Sastrawidjaya and Matheos filed a motion for discretionary review of the trial court’s
order. A commissioner of this court granted their motion for discretionary review.
ANALYSIS
A. STANDARD OF REVIEW
We review a trial court’s discovery orders for an abuse of discretion. Cedell v. Farmers
Ins. Co. of Wash., 176 Wn.2d 686, 694, 295 P.3d 239 (2013). A trial court abuses its discretion
if its decision is manifestly unreasonable or based on untenable grounds or untenable reasons.
Id. And a trial court necessarily abuses its discretion when basing its decision on an erroneous
interpretation of the law or applying an incorrect legal analysis. Doehne v. EmpRes Healthcare
Mgmt., LLC, 190 Wn. App. 274, 280, 360 P.3d 34 (2015).

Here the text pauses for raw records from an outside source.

(** * osquery configuration core: Schedule, Config, ConfigPlugin, ConfigParserPlugin

    A shallow embedding of [include/osquery/config.h].  The class
    [Schedule] is defined inline in the header and is embedded from its
    code.  The member functions of [Config], [ConfigPlugin] and
    [ConfigParserPlugin] are only declared there; their bodies are
    modelled from the specification and each such definition says so. *)

From Stdlib Require Import ZArith NArith List String Ascii Bool Lia Sorted Permutation.
From Stdlib Require OrderedTypeEx.
From stdpp Require Import base option list sorting strings gmap fin_maps fin_sets.

Import ListNotations.
Local Open Scope string_scope.
Local Open Scope list_scope.

(** ** Status

    Modelled from the spec: [Status] is declared in osquery/status.h; it
    is a code and a message, and code 0 is success. *)

Module Status.
Record t := mk { getCode : Z; getMessage : string }.
Definition ok (s : t) : bool := (getCode s =? 0)%Z.
Definition OK : t := mk 0 "OK".
End Status.

(** ** Pack (osquery/packs.h)

    Modelled from the spec: the class [Pack] is declared in packs.h, which
    is outside the header.  Identity is (name, source); the attributes are
    a platform constraint, a version constraint and the ordered scheduled
    queries. *)

Record ScheduledQuery := mkScheduledQuery {
  query : string;
  interval : Z;
  options : list (string * bool)
}.

Module Pack.
Record t := mk {
  getName : string;
  getSource : string;
  getPlatform : string;
  getVersion : string;
  getSchedule : list (string * ScheduledQuery)
}.
End Pack.

(** ** The backing store

    Modelled from the spec: the persistent store is an external
    collaborator of which the core needs two data shapes, the dirty bits
    of the queries that were started and not completed, and the blacklist
    counters. *)

Module Database.
Record t := mk {
  dirty : gset string;
  blacklist : gmap string N
}.
Definition empty : t := mk ∅ ∅.
End Database.

(** ** Schedule *)

Module Schedule.

(** [typedef std::list<Pack> container] *)
Definition container := list Pack.t.

(** The private members: the underlying storage for the packs, the name
    of the query found executing at initialization, and the blacklist, a
    [std::map<std::string, size_t>] whose counters are kept as natural
    numbers. *)
Record t := mk {
  packs_ : container;
  failed_query_ : string;
  blacklist_ : gmap string N
}.

(** Recording one query found dirty: it becomes the failed query and its
    blacklist counter is incremented. *)
Definition record_failed (q : string) (s : t) : t :=
  mk (packs_ s) q (<[q := N.succ (default 0%N (blacklist_ s !! q))]> (blacklist_ s)).

(** Modelled from the spec: the constructor [Schedule()] is declared in the
    header and defined in config.cpp.  It starts from no pack and the
    stored blacklist, and records every query whose dirty bit is still set
    in the backing store. *)
Definition create (db : Database.t) : t :=
  set_fold record_failed (mk [] "" (Database.blacklist db)) (Database.dirty db).

(** [std::list::remove_if]: erase every element the predicate accepts, the
    others keep their relative order. *)
Fixpoint remove_if (pred : Pack.t -> bool) (l : container) : container :=
  match l with
  | [] => []
  | p :: r => if pred p then remove_if pred r else p :: remove_if pred r
  end.

(** The lambda passed to [remove_if]:
    [(p.getName() == pack) && (p.getSource() == source)]. *)
Definition same_ident (pack source : string) (p : Pack.t) : bool :=
  bool_decide (Pack.getName p = pack) && bool_decide (Pack.getSource p = source).

(** [void remove(const std::string& pack, const std::string& source)] *)
Definition remove2 (pack source : string) (s : t) : t :=
  mk (remove_if (same_ident pack source) (packs_ s))
     (failed_query_ s) (blacklist_ s).

(** [void remove(const std::string& pack) { remove(pack, ""); }] *)
Definition remove (pack : string) (s : t) : t := remove2 pack "" s.

(** [void add(const Pack& pack)]: remove, then [push_back]. *)
Definition add (pack : Pack.t) (s : t) : t :=
  let s' := remove2 (Pack.getName pack) (Pack.getSource pack) s in
  mk (packs_ s' ++ [pack]) (failed_query_ s') (blacklist_ s').

(** The two identity components compared by [remove]. *)
Definition ident (p : Pack.t) : string * string :=
  (Pack.getName p, Pack.getSource p).

(** The identities stored in a schedule. *)
Definition idents (s : t) : list (string * string) := List.map ident (packs_ s).

Section Iteration.
(** [Pack::shouldPackExecute] lives in packs.h; it reads the facts of the
    host (platform, version, flags), which are passed explicitly here. *)
Context {HostFacts : Type}.
Variable shouldPackExecute : HostFacts -> Pack.t -> bool.

(** [struct Step]: the predicate of the filter iterator. *)
Definition Step (h : HostFacts) (pack : Pack.t) : bool :=
  shouldPackExecute h pack.

(** A [boost::filter_iterator<Step, container::iterator>] is a pair of
    a current position and the end of the range; the position is kept
    here as the suffix of the list that starts at it.  The empty suffix
    is the end position. *)
Definition iterator := list Pack.t.

(** [filter_iterator::satisfy_predicate]: advance while not at the end
    and the predicate rejects the current element. *)
Fixpoint satisfy_predicate (h : HostFacts) (it : iterator) : iterator :=
  match it with
  | [] => []
  | p :: r => if Step h p then it else satisfy_predicate h r
  end.

(** [iterator begin()] and [iterator end()] *)
Definition begin (h : HostFacts) (s : t) : iterator :=
  satisfy_predicate h (packs_ s).
Definition end_ (s : t) : iterator := [].

(** [operator++]: step the base iterator once, then skip. *)
Definition increment (h : HostFacts) (it : iterator) : iterator :=
  satisfy_predicate h (tl it).

(** Dereferencing the iterator gives the pack at the position. *)
Definition dereference (it : iterator) : option Pack.t := head it.

Definition at_end (it : iterator) : bool :=
  match it with [] => true | _ => false end.

(** The client loop: start at [begin()], visit the current pack and
    increment until the iterator equals [end()].  The number of loop
    turns is bounded; [None] when the bound is hit. *)
Fixpoint loop (fuel : nat) (h : HostFacts) (it : iterator)
  : option (list Pack.t) :=
  match fuel with
  | O => None
  | S fuel' =>
      if at_end it then Some []
      else match dereference it with
           | None => None
           | Some p => cons p <$> loop fuel' h (increment h it)
           end
  end.

(** One full pass over the schedule. *)
Definition pass (h : HostFacts) (s : t) : option (list Pack.t) :=
  loop (S (length (packs_ s))) h (begin h s).

(** The iterator obtained from [begin()] by [k] increments. *)
Definition advance (h : HostFacts) (k : nat) (s : t) : iterator :=
  Nat.iter k (increment h) (begin h s).
End Iteration.

(** The operations a client can apply to a schedule. *)
Inductive op :=
| Add (p : Pack.t)
| Remove (name : string)
| Remove2 (name source : string).

Definition apply (o : op) (s : t) : t :=
  match o with
  | Add p => add p s
  | Remove n => remove n s
  | Remove2 n src => remove2 n src s
  end.

Definition run (ops : list op) (s : t) : t := fold_left (fun s o => apply o s) ops s.

(** The operation names the identity [i]: it adds a pack of that identity
    or removes the packs of that identity. *)
Definition touches (i : string * string) (o : op) : bool :=
  match o with
  | Add p => bool_decide (ident p = i)
  | Remove n => bool_decide ((n, "") = i)
  | Remove2 n src => bool_decide ((n, src) = i)
  end.

End Schedule.

(** ** Maps iterated in key order

    A [std::map<std::string, T>] is kept as a [gmap string T]; a C++ range
    loop over it visits the entries by increasing key, in the byte-wise
    lexical order of [std::string].  [in_order] lists the entries of a map
    that way. *)

Definition str_lt (a b : string) : Prop := String.compare a b = Lt.
(** C3 — The output is suspicious exactly when the merged flag list is
    not empty: both the list of the output and the concatenation of the
    subject, body and cross-field flags it is built from. *)
Theorem suspicious_iff_flags `{B : Builtins, C : SanitizeCore} email_data :
  (never_raises → is_Ok (sanitize_email email_data))
  ∧ ∀ out,
      sanitize_email email_data = Ok out →
      ∃ subject_flags body_flags cross_flags,
        flag_sources email_data = Ok (subject_flags, body_flags, cross_flags)
        ∧ (suspicious out = true ↔ flags out ≠ [])
        ∧ (suspicious out = true ↔
           subject_flags ++ body_flags ++ cross_flags ≠ []).
Proof.
  split; [apply sanitize_email_returns |].
  intros out H. apply flag_sources_Ok in H as (sf & bf & cf & Hsrc & Hflags & ->).
  exists sf, bf, cf. split; [done |].
  assert (bool_decide (length (flags out) > 0) = true ↔ flags out ≠ []) as Hiff.
  { rewrite bool_decide_eq_true. destruct (flags out); simpl; split; try done; lia. }
  split; [done |]. rewrite Hiff, Hflags. by rewrite dict_fromkeys_nil.
Qed.
(** * Story Tracker: article selection with category fallback

    A shallow embedding of [src/models/article.py] (dataclasses,
    [FallbackManager], [ArticleSelector]) and of the part of
    [src/models/database.py] the selector talks to ([DatabaseManager]:
    [add_article], [get_fresh_articles_for_subscriber], [exclude_article],
    [record_article_send], [get_setting], [set_setting]).

    Conventions of the embedding.
    - Python [int] is [Z]; [Optional[int]] is [option Z]; [str] is [string].
    - A Python dict used as a map is a [gmap]; the six-key row dict built by
      [get_fresh_articles_for_subscriber] is the record [ArticleDict].
    - The SQLite file is the record [Database], one list of rows per table in
      rowid order.  SQL statements are interpreted relationally; a bound
      parameter of value [None] is SQL NULL.  Foreign keys are declared but
      never enforced (the code issues no [PRAGMA foreign_keys]).
    - [CURRENT_TIMESTAMP] is a clock reading passed in as [now].  The fixed
      width text ['YYYY-MM-DD HH:MM:SS'] it produces orders, under SQLite's
      binary collation, exactly as the instants it denotes, so timestamps
      are integers.
    - Ids are rowids, values of SQLite's INTEGER type: signed 64-bit
      ([sqlite_int]).  A Python [int] beyond that range is refused by the
      [sqlite3] binding ([OverflowError]) before the statement runs; calls
      with such an argument are outside the model.
    - A table declared AUTOINCREMENT has a [sqlite_sequence] counter.  An
      insert draws its rowid from the counter before its constraints are
      checked, so an [INSERT OR IGNORE] that skips its row leaves the rows
      alone and still moves the counter.
    - A call either returns or raises: [outcome].  I/O failures of the
      storage engine are outside the model. *)

From stdpp Require Import gmap strings list fin_maps sorting.
From Stdlib Require Import ZArith.

Open Scope string_scope.
Open Scope Z_scope.

(** ** Outcomes of calls *)

Inductive outcome (A : Type) : Type :=
| Return (a : A)
| Raise (exc : string).
Arguments Return {A} a.
Arguments Raise {A} exc.

(** An exception raised by a callee propagates through the caller; with this
    instance [x ← m; k] is such a call followed by the rest of the body. *)
#[global] Instance outcome_bind : MBind outcome := λ A B k m,
  match m with
  | Return a => k a
  | Raise e => Raise e
  end.

(** Python's [l[:k]]: a negative bound counts from the end. *)
Definition slice_to {A : Type} (k : Z) (l : list A) : list A :=
  if decide (0 ≤ k) then take (Z.to_nat k) l
  else take (Z.to_nat (Z.of_nat (length l) + k)) l.

(** Python's [len]. *)
Definition len {A : Type} (l : list A) : Z := Z.of_nat (length l).

(** ** Dataclasses of [article.py] *)

(** The dict built per row by [get_fresh_articles_for_subscriber]. *)
Record ArticleDict : Type := mkArticleDict {
  d_id : Z;
  d_title : string;
  d_url : string;
  d_outlet : string;
  d_issue_area : string;
  d_scraped_at : Z
}.

Module Article.

Record t : Type := mk {
  title : string;
  url : string;
  outlet : string;
  issue_area : string;
  id : option Z;
  scraped_at : option Z;
  excluded : bool
}.

(** [Article.from_dict] on a row dict: the dict has no ['excluded'] key, so
    [data.get('excluded', False)] is [False]; its ['scraped_at'] is a
    non-empty timestamp text, hence truthy and parsed. *)
Definition from_dict (data : ArticleDict) : t :=
  {| title := d_title data;
     url := d_url data;
     outlet := d_outlet data;
     issue_area := d_issue_area data;
     id := Some (d_id data);
     scraped_at := Some (d_scraped_at data);
     excluded := false |}.

End Article.

Module Subscriber.

Record t : Type := mk {
  email : string;
  issue_area_1 : string;
  issue_area_2 : string;
  issue_area_3 : string;
  active : bool;
  id : option Z;
  created_at : option Z;
  updated_at : option Z
}.

Definition issue_areas (self : t) : list string :=
  [issue_area_1 self; issue_area_2 self; issue_area_3 self].

End Subscriber.

(** ** [FallbackManager] *)

Module FallbackManager.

We review de novo the interpretation of court rules, including CR 26. Id. Therefore, we
review de novo whether a trial court has authority under the court rules to compel certain
discovery.
B. ORDER TO SIGN MEDICAL RECORD STIPULATIONS
Sastrawidjaya and Matheos argue that a request to sign medical record stipulations is not
an authorized form of discovery under the civil rules, and therefore the trial court could not
compel them to sign Mughal’s proposed stipulations. We agree.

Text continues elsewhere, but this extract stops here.